Designing cellulosic and nanocellulosic sensors for interface with a protease sequestrant wound-dressing prototype: implications of material selection for dressing and protease sensor design

Authors: Fontenot, Krystal; Edwards, Judson - Vince; HALDANE, DAVID - Innovatech-Engineering; PIRCHER, NICOLE - University Of Natural Resources & Applied Life Sciences - Austria; LIEBNER, FALK - University Of Natural Resources & Applied Life Sciences - Austria; Condon, Brian; QURESHI, HUZAIFAH - Virginia Commonwealth University; YAGER, DORNE - Virginia Commonwealth University

Submitted to: Journal of Biomaterials Applications
Publication Type: Peer Reviewed Journal
Publication Acceptance Date: 9/13/2017
Publication Date: 10/12/2017
Citation: Fontenot, K.R., Edwards, J.V., Haldane, D., Liebner, F., Pircher, N., Condon, B.D. 2017. Designing cellulosic and nanocellulosic sensors for interface with a protease sequestrant wound-dressing prototype: implications of material selection for dressing and protease sensor design. Journal of Biomaterials Applications. 32(5):622-637.

Interpretive Summary: We evaluated nanocellulosic materials as a transducer surface for the generation of a protease biosensor layer as an interface for a multilayered intelligent protease sequestrant wound dressings for chronic wounds. The proposed dressing not only detects but also sequester proteases via the use of cellulose print cloth (control) and nanocellulosic materials (nanocrystals, nanocellulose composites, and nanocellulosic aerogels). These materials were selected due to their (i) structural and biophysical similarities to commercially available dressings, i.e., gauze, films, and hydrogels, (ii) their favorable permeability, moisture retention, charge properties, and/or sensor functions, and (iii) their SSA, peptide loading, detection sensitivity, surface charge for sequestration purposes, and permeability as a function of a biosensor layer. These nanocellulosic materials combine compliant (structure, porosity, pore size, and hydrophilic properties) and nanocellulosic features (SSA, and surface charge) as a novel protease sequestrant biosensor layer. Conjugation of the nanocellulosic materials to a tripeptide or tetrapeptide substrates provided higher levels of peptide loading, detection sensitivity, surface charge, and protease sequestration compared to cellulosic PC. The detection and sequestration of proteases levels in simulated wound fluids indicate the onset of a non-healing wound and can signify the effectiveness of treatment. Therefore, interfacing the nanocellulosic biosensor with an intelligent dressing paradigm is adaptable for the detection of other biomarkers of clinical interest as well, via substitution of the biomolecule with the desired POC diagnostics or theranostic interest.
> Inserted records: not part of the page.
(** X6. A successful [fulfilOrder] touches nothing else: every other
    order is still stored unchanged, and the record of every (book,
    shelf) pair that no line names is as it was. *)
Theorem fulfilOrder_frame w orderId lines w' :
  fulfilOrder orderId lines w = (w', Resolved tt) ->
  (forall o, o <> orderId -> orders w' !! o = orders w !! o) /\
  (forall b s,
     Forall (fun l => (book l, shelf l) <> (b, s)) lines ->
     stock w' !! (b, s) = stock w !! (b, s)).
Proof.
  intros Hrun. apply fulfilOrder_resolved in Hrun as [-> _].
  cbn [committed orders stock]. split.
  - intros o Ho. by rewrite lookup_delete_ne.
  - intros b s Hs. rewrite foldl_writeLine_processed.
    by apply applyLines_untouched.
Qed.

Lemma fulfilOrder_frame_witness :
  let w' := (fulfilOrder "o1" [line "X" "A" 2; line "Y" "A" 1] scenarioC).1 in
  (forall o, o <> "o1" -> orders w' !! o = orders scenarioC !! o) /\
  (forall b s,
     Forall (fun l => (book l, shelf l) <> (b, s))
            [line "X" "A" 2; line "Y" "A" 1] ->
     stock w' !! (b, s) = stock scenarioC !! (b, s)).
Proof.
  apply (fulfilOrder_frame scenarioC "o1" [line "X" "A" 2; line "Y" "A" 1]).
  vm_compute. reflexivity.
Defined.

Lemma lastForPair_NoDup l lines :
  NoDup (map pairOf lines) -> l ∈ lines -> lastForPair l lines.
Proof.
  intros Hnd Hl. apply list_elem_of_split in Hl as (before & after & ->).
  exists before, after. split; [done|].
  rewrite map_app in Hnd. apply NoDup_app in Hnd as (_ & _ & Hnd).
  simpl in Hnd. apply NoDup_cons in Hnd as [Hnot _].
  apply Forall_forall. intros l' Hl' Heq. apply Hnot.
  apply list_elem_of_fmap. exists l'. split; [|done].
  unfold pairOf. congruence.
Qed.
(** The body of the [try] block of [reader.onloadend]. *)
Definition pipeline (env : Env) (file : InputFile) (base64DataUrl : string)
    (base64String : option string) (mimeType : string) : M unit :=
  imgs <- (if startsWith (input_type file) "image/" then
             setProcessingStatus "Removing noise & cropping..." ;;
             processed <- processMedicalImage env base64String mimeType ;;
             if truthy processed then ret (processed, processed)
             else ret (None, base64String)
           else ret (None, base64String)) ;;
  let processedImageBase64 : option string := fst imgs in
  let finalImageBase64 : option string := snd imgs in
  setProcessingStatus "Detecting anomalies..." ;;
  analysisResult <- analyzeMedicalDocument env finalImageBase64 mimeType ;;
  st <- (fun st => (Normal st, st)) ;;
  if isFirebaseConnected st then
    setProcessingStatus "Saving to database..." ;;
    addPatientReport env DEMO_USER_ID
      (newFile env file base64DataUrl processedImageBase64 analysisResult)
  else
    setFiles (fun prev =>
      newFile env file base64DataUrl processedImageBase64 analysisResult :: prev).

(** [reader.onloadend]: the two lines that take the result apart stand
    before the [try], so a [null] result throws past the [finally]. *)
Definition onloadend (env : Env) (file : InputFile) : M unit :=
  match readAsDataURL env file with
  | None => throw TypeError
  | Some base64DataUrl =>
      let base64String := nth_error (split "," base64DataUrl) 1 in
      let mimeType := input_type file in
      try_finally
        (try_catch (pipeline env file base64DataUrl base64String mimeType)
           (fun _ => ret tt))
        (setIsUploading false ;; setProcessingStatus "")
  end.

(** [handleFileUpload], followed by the [loadend] event that
    [reader.readAsDataURL(file)] leads to. *)
Definition handleFileUpload (env : Env) (e_target_files : option (list InputFile))
  : M unit :=
  match e_target_files with
  | None | Some [] => ret tt
  | Some (file :: _) =>
      setIsUploading true ;;
      setProcessingStatus "Uploading..." ;;
      onloadend env file
  end.
(** X21.  In a run where the store is available and no fetch ends in an
    exception outside the classes [retry] catches, the units do not
    disturb each other: whatever goes wrong in a unit, a fetch given up
    after its retries or a transform that fails, the run completes, and
    every unit whose URL is answered with a well-formed payload has a
    committed row with the date, location and type of each of its
    records.  The history units are those of the date the history pass
    reads, which is the date when the forecast pass has ended. *)
Theorem start_isolates_units (env : Env) (s : State) :
  store_available env ->
  durable s = table s ->
  (forall url, never_propagates env url) ->
  exists s',
    start env s = (Ok tt, s') /\
    (forall c ps,
        In c (cities env) ->
        good_unit env (build_forecast_url env c) "forecast" ps ->
        stores ps s') /\
    (forall i c ps,
        In i [1; 2; 3] -> In c (cities env) ->
        good_unit env
          (build_history_url env c
             (strftime_Ymd
                (clock (snd (run_forecast_etl env s)) / 86400 - i)))
          "history" ps ->
        stores ps s').
Proof.
  intros A D N.
  destruct (run_forecast_etl_isolated env A N s D) as (s1 & F & [D1 I1] & G1).
  destruct (history_loops_isolated env (clock s1 / 86400) A N s1 D1)
    as (s2 & H & [D2 I2] & G2).
  exists (add_event EvConnClose
            (set_open false false
               (settle (durable s2)
                  (add_event EvCursorClose
                     (set_open false (conn_open s2) s2))))).
  split.
  - unfold start, try_finally, bind at 1. rewrite F.
    rewrite run_history_etl_units, H. reflexivity.
  - rewrite F. cbn [snd]. split.
    + intros c ps Hc G p Hp. simpl.
      rewrite D2. apply I2. rewrite <- D1.
      apply (G1 ps); eauto.
    + intros i c ps Hi Hc G p Hp. simpl.
      apply (G2 ps); eauto.
Qed.

(** A served world propagates nothing when none of its answers does. *)
Lemma serve_never_propagates (ks : list string)
      (answers_of : list (string * http_result)) (url : string) :
  (forall kv, In kv answers_of ->
     forall e, attempt_outcome (snd kv) = Raise e -> retried e = true) ->
  never_propagates (quiet_env ks (serve answers_of)) url.
Proof.
  intros H n e. simpl. unfold serve.
  destruct (find (fun kv => String.eqb (fst kv) url) answers_of) as [kv |] eqn:F.
  - apply find_some in F as [I _]. now apply H.
  - simpl. intros E. injection E as <-. reflexivity.
Qed.

Lemma start_isolates_units_witness :
  exists s',
    start env_mixed_units (initial_state noon_on_2024_05_10 [])
    = (Ok tt, s') /\
    (forall c ps,
        In c ["Paris"; "Atlantis"; "Lyon"] ->
        good_unit env_mixed_units
          (build_forecast_url env_mixed_units c) "forecast" ps ->
        stores ps s') /\
    (forall i c ps,
        In i [1; 2; 3] -> In c ["Paris"; "Atlantis"; "Lyon"] ->
        good_unit env_mixed_units
          (build_history_url env_mixed_units c
             (strftime_Ymd
                (clock (snd (run_forecast_etl env_mixed_units
                               (initial_state noon_on_2024_05_10 [])))
                 / 86400 - i)))
          "history" ps ->
        stores ps s').
Proof.
  apply (start_isolates_units env_mixed_units
           (initial_state noon_on_2024_05_10 [])).
  - split; reflexivity.
  - reflexivity.
  - intros url. apply serve_never_propagates.
    intros kv [<- | [<- | [<- | [<- | []]]]] e; discriminate.
Defined.

(** In that run the forecast of the second location is given up after
    three attempts and the history of the first for 2024-05-09 fails in
    the transform; the forecasts of the first and the third and the
    history of the third are committed all the same. *)
Example mixed_units_are_stored :
  fst (start env_mixed_units (initial_state noon_on_2024_05_10 []))
  = Ok tt /\
  good_unit env_mixed_units
    (build_history_url env_mixed_units "Lyon"
       (strftime_Ymd
          (clock (snd (run_forecast_etl env_mixed_units
                         (initial_state noon_on_2024_05_10 [])))
           / 86400 - 1)))
    "history" [day_params "Lyon" "2024-05-09" 9 19 "HISTORY"] /\
  durable (snd (start env_mixed_units (initial_state noon_on_2024_05_10 [])))
  = [day_params "Paris" "2024-05-11" 11 20 "FORECAST";
     day_params "Lyon" "2024-05-11" 12 22 "FORECAST";
     day_params "Lyon" "2024-05-09" 9 19 "HISTORY"].
Proof.
  split; [vm_compute; reflexivity |]. split; [| vm_compute; reflexivity].
  exists lyon_history_payload. split.
  - intros n. vm_compute. reflexivity.
  - exists (JArr [day_block "2024-05-09" 9 19]),
           [day_block "2024-05-09" 9 19],
           [day_row "Lyon" "2024-05-09" 9 19 "HISTORY"].
    repeat split; repeat constructor.
Qed.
Technical Abstract: An intelligent dressing is a self-adjusting material with multifunctional properties and/or a biosensor-interface designed to treat specific pathological issues of wounds at a molecular or cellular level. The ability to detect and treat excessive protease levels in wounds, one indicator of chronic wound pathology, in a single dressing motif is a goal of intelligent material design. Different bio-sensing platforms for the detection of sensor proteases present in wound fluid include cellulosic paper, multiwall carbon nanotubes, and gold nanoparticles based on attaching peptide protease substrates to the transducer surface. Interfacing nanocellulosic-based biosensors with chronic wound dressings for protease point of care diagnostics is promising due to biocompatibility, functionality, high specific surface area, surface charge, and hydrophilic compatibility to the wound environment. We present here biosensors with a nanocellulosic transducer surface (nanocrystals, nanocellulose composites, and nanocellulosic aerogels) immobilized with a fluorescent elastase tripeptide or tetrapeptide biomolecule, which has selectivity and affinity for human neutrophil elastase present in chronic wound fluid. Material specific surface area correlated with a greater loading of the elastase peptide substrate, which in turn improves the bio-sensing sensitivity. Nitrogen adsorption and mercury intrusion studies revealed gas permeable systems with different porosities (28 – 98%) and pore sizes (2 – 50 nm, 210 µm) respectively, which influence water vapor transmission rates. A correlation between zeta potential values and the degree of protease sequestration imply that the greater the negative surface charge of the nanomaterials the greater the sequestration of positively charged neutrophil proteases. The biosensors gave detection sensitivities of 0.015 – 0.13 units/milliliter, which are at detectable HNE levels present in chronic wound fluid. Thus, the physical properties of the nano-based biosensors are suitable for interfacing with protease sequestrant prototype wound dressings. A discussion of the relevance of protease sensors and cellulose nanomaterials to current chronic wound dressing design and technology is included.